[Collected data entries]

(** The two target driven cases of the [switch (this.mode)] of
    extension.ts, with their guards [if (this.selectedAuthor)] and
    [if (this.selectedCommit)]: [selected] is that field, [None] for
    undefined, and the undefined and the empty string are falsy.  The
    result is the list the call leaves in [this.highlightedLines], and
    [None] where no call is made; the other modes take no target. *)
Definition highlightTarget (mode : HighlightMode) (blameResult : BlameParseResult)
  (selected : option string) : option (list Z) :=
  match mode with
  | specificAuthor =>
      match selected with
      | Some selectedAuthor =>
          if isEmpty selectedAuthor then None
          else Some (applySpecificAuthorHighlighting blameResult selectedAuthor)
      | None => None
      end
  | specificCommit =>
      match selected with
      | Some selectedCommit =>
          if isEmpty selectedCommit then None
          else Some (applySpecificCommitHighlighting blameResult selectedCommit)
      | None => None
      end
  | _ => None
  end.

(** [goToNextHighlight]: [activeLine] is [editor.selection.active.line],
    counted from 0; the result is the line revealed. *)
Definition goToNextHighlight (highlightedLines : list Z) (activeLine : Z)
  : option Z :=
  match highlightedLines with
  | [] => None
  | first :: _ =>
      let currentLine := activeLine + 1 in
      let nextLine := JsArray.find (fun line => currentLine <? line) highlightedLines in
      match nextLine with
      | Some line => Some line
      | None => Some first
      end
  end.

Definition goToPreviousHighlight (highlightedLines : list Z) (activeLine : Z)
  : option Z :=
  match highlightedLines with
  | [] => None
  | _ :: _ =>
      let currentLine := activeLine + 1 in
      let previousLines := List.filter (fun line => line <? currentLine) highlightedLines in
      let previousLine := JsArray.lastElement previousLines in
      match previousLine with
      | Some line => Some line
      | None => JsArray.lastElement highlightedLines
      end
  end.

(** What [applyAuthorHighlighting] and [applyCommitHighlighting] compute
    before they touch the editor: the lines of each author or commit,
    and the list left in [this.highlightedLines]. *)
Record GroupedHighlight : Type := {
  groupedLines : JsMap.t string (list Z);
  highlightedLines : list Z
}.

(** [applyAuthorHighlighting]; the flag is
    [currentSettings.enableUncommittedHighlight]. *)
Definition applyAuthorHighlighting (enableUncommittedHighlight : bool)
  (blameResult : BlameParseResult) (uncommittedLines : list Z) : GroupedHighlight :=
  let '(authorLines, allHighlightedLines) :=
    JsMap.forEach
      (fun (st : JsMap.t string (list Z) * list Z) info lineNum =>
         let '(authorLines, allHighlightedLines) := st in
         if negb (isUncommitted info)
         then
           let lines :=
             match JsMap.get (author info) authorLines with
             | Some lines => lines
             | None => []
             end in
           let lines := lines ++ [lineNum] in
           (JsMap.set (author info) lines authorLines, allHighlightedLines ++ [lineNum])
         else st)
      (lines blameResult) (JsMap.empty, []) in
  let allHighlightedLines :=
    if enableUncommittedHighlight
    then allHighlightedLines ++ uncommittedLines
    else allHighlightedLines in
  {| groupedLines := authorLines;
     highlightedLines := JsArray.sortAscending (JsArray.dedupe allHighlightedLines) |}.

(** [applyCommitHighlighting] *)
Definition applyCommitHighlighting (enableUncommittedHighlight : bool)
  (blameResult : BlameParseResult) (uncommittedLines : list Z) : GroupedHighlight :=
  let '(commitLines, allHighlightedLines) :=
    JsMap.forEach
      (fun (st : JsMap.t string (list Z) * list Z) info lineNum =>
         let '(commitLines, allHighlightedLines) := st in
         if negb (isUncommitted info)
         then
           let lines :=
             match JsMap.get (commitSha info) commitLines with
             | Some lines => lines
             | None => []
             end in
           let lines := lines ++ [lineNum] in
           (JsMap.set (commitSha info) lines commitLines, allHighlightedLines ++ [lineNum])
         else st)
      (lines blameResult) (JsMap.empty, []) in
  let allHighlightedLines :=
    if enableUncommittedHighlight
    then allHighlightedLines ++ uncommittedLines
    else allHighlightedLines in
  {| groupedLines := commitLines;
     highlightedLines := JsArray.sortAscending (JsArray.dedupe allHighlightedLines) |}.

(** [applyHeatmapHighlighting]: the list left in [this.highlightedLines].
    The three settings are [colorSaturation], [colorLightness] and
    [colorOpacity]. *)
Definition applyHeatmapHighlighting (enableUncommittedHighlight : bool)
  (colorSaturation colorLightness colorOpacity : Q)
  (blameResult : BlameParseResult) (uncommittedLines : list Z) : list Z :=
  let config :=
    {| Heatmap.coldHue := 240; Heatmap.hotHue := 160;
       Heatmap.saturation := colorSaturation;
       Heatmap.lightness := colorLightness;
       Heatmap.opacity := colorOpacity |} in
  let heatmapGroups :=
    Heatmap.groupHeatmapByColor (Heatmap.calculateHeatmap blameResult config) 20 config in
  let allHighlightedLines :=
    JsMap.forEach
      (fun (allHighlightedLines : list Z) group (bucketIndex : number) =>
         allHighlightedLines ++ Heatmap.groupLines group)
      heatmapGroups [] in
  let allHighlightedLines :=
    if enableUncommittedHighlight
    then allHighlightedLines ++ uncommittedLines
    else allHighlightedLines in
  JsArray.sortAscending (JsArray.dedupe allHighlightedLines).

* _WORK ITEM_
Find the number of lines above that hold the word "lastElement", then write that number by itself.

* _YOUR RESPONSE_
2